Eisai Falls Most in Four Years on Drug-Filing Delay
Reported February 04, 2008Feb. 4 (Bloomberg) — Eisai Co. fell the most in more than four years in Tokyo trading after the Japanese drugmaker was forced to delay seeking U.S. approval for its first potential new medicine since the Aciphex stomach ulcer treatment was released in 1999.
A third phase of patient studies is required on Eisai’s experimental breast cancer treatment before it can apply to the Food and Drug Administration, the Tokyo-based company said after markets closed on Feb. 1. It had requested bypassing that step, enabling a review as early as last quarter. Eisai now expects to seek FDA approval in the year ending March 2010, it said.
The delay is frustrating Eisai President Haruo Naito’s attempts to develop successors to Aciphex and Aricept, the company’s best-selling treatment for Alzheimer’s disease. Aricept sales, which accounted for 40 percent of group revenue last quarter, will slump once the drug loses patent protection in the U.S. in November 2010.
The development delay is a disappointment,” said Hirohisa Shimura, an equities analyst at UBS Securities Japan Ltd., in a Feb. 1 report. “Prospects for developing a new drug candidate for Alzheimer’s are also getting worse. Eisai may be forced to focus on other backup compounds.”
Eisai, Japan’s fourth-largest drugmaker, plunged 6.6 percent to 4,100 yen on the exchange, the biggest one-day slide since July 7, 2003. Today’s decline erased almost all the stock’s gain this year.

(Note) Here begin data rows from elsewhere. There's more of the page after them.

(** [safestrcpy] copies at most [n - 1] characters and always leaves a proper
    string behind: for [n > 0] the destination holds the source cut to [n - 1]
    characters, NUL-terminated, and no byte beyond the [n] of the destination
    changes. *)
Theorem safestrcpy_terminates m s t n l :
  0 < n -> cstr m t l -> apart s n t (Z.of_nat (length l) + 1) ->
  cstr (safestrcpy m s t n) s (take (Z.to_nat (n - 1)) l) /\
  forall x, x < s \/ s + n <= x -> safestrcpy m s t n x = m x.
Proof.
  intros Hn Hc Hap. unfold safestrcpy. rewrite (proj2 (Z.leb_gt n 0)) by lia.
  destruct (safestrcpy_copy_spec (Z.to_nat (n - 1)) m s t l Hc) as (m' & -> & Hm).
  { unfold apart in *. lia. }
  split.
  - destruct Hc as (Hl & _ & _). split_and!.
    + by apply list.Forall_take.
    + intros i c Hi. apply lookup_take_Some in Hi as [Hi Hlt].
      pose proof (lookup_lt_Some _ _ _ Hi). rewrite put8_other by lia. rewrite Hm. zcases.
      replace (Z.to_nat (s + Z.of_nat i - s)) with i by lia. by rewrite Hi.
    + rewrite length_take. unfold put8. zcases. rewrite Hm. zcases.
      rewrite lookup_ge_None_2; [done|]. lia.
  - intros x Hx. rewrite put8_other by lia. rewrite Hm. zcases.
Qed.

Definition str_mem : mem := fun x => nth (Z.to_nat (x - 100)) [115; 104; 101; 108; 108; 0] 7.

Lemma str_mem_cstr : cstr str_mem 100 [115; 104; 101; 108; 108].
Proof.
  split_and!; [repeat constructor; lia| |reflexivity].
  intros i c Hi. do 5 (destruct i as [|i]; [simpl in Hi; injection Hi as <-; reflexivity|]). done.
Qed.

Lemma safestrcpy_terminates_witness :
  cstr (safestrcpy str_mem 0 100 4) 0 [115; 104; 101] /\ safestrcpy str_mem 0 100 4 3 = 0.
Proof.
  split; [|vm_compute; reflexivity].
  apply (safestrcpy_terminates str_mem 0 100 4 [115; 104; 101; 108; 108]);
    [lia|exact str_mem_cstr|left; simpl; lia].
Defined.

Lemma strlen_from_spec fuel m s n l :
  cstr m (s + n) l -> (length l < fuel)%nat ->
  strlen_from fuel m s n = Some (n + Z.of_nat (length l)).
Proof.
  revert n l. induction fuel as [|f IH]; intros n l Hc Hf; [lia|]. cbn [strlen_from].
  destruct l as [|c l].
  - apply cstr_nil in Hc. rewrite Hc. simpl. f_equal. lia.
  - apply cstr_cons in Hc as (H0 & Hm & Hc). rewrite Hm. unfold nz.
    rewrite (proj2 (Z.eqb_neq c 0)) by lia. simpl.
    rewrite (IH (n + 1) l); [f_equal; lia| |simpl in Hf; lia].
    by replace (s + (n + 1)) with (s + n + 1) by lia.
Qed.

(** [strlen] counts the characters; a string of length [k] needs [k + 1] rounds. *)
Lemma strlen_spec fuel m s l :
  cstr m s l -> (length l < fuel)%nat -> strlen fuel m s = Some (Z.of_nat (length l)).
Proof. intros Hc Hf. unfold strlen. rewrite (strlen_from_spec _ _ _ _ l); [done|by rewrite Z.add_0_r|done]. Qed.

(** [field m p n l]: an [n]-byte field at [p] that spells [l], as a string or cut to
    [n] characters. *)
Definition field (m : mem) (p : Z) (n : nat) (l : list Z) : Prop :=
  Forall (fun c => 0 < c < 256) l /\
  forall i, (i < n)%nat -> (i <= length l)%nat -> m (p + Z.of_nat i) = default 0 (l !! i).

Lemma cstr_field m p n l : cstr m p l -> field m p n l.
Proof.
  intros (H1 & H2 & H3). split; [done|]. intros i Hi Hl.
  destruct (l !! i) eqn:E; simpl; [by apply H2|]. apply lookup_ge_None in E.
  replace i with (length l) by lia. done.
Qed.

Lemma field_cons m p n c l :
  field m p (S n) (c :: l) <-> 0 < c < 256 /\ m p = c /\ field m (p + 1) n l.
Proof.
  unfold field. rewrite list.Forall_cons. split.
  - intros [[Hc Hl] H]. refine (conj Hc (conj _ (conj Hl _))).
    + specialize (H 0%nat ltac:(lia) ltac:(simpl; lia)). by rewrite Z.add_0_r in H.
    + intros i Hi Hli. specialize (H (S i) ltac:(lia) ltac:(simpl; lia)). simpl in H.
      rewrite <- H. f_equal. lia.
  - intros (Hc & Hp & Hl & H). split; [done|]. intros [|i] Hi Hli; simpl; [by rewrite Z.add_0_r|].
    rewrite <- H by (simpl in Hli; lia). f_equal. lia.
Qed.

Mizuho Securities Co. health-care analyst Hiroshi Tanaka cut his rating on Eisai shares to “reduce” from “hold,” and at least three brokerages lowered their price target for the shares after the company’s announcement.
Bristol-Myers
The FDA refused to expedite a review of Eisai’s drug, known as E7389 or eribulin mesylate, after the agency granted Bristol- Myers Squibb Co. accelerated approval for a similar treatment last year, Eisai said.
New York-based Bristol-Myers won FDA approval in October for Ixempra, an injectable drug to treat the most advanced form of breast cancer and the first new type of chemotherapy for the disease in 14 years.
The FDA granted Ixempra, also known as ixabepilone, priority review last June, reducing the approval process to six months from at least 10, because of its potential to treat unmet medical needs.
Women living in North America have the highest rate of breast cancer. About 180,000 new cases were diagnosed in the U.S. last year, and more than 40,000 women died from the disease, according to the American Cancer Society. Worldwide, about 1.15 million new cases of breast cancer are diagnosed annually, and 475,000 women die.
Eribulin mesylate contains a synthetic form of a substance first isolated from a type of marine sponge in 1992, according to Eisai. The Japanese drugmaker is also investigating whether its medicine can help a broader range of patients, including those with prostate and lung cancer.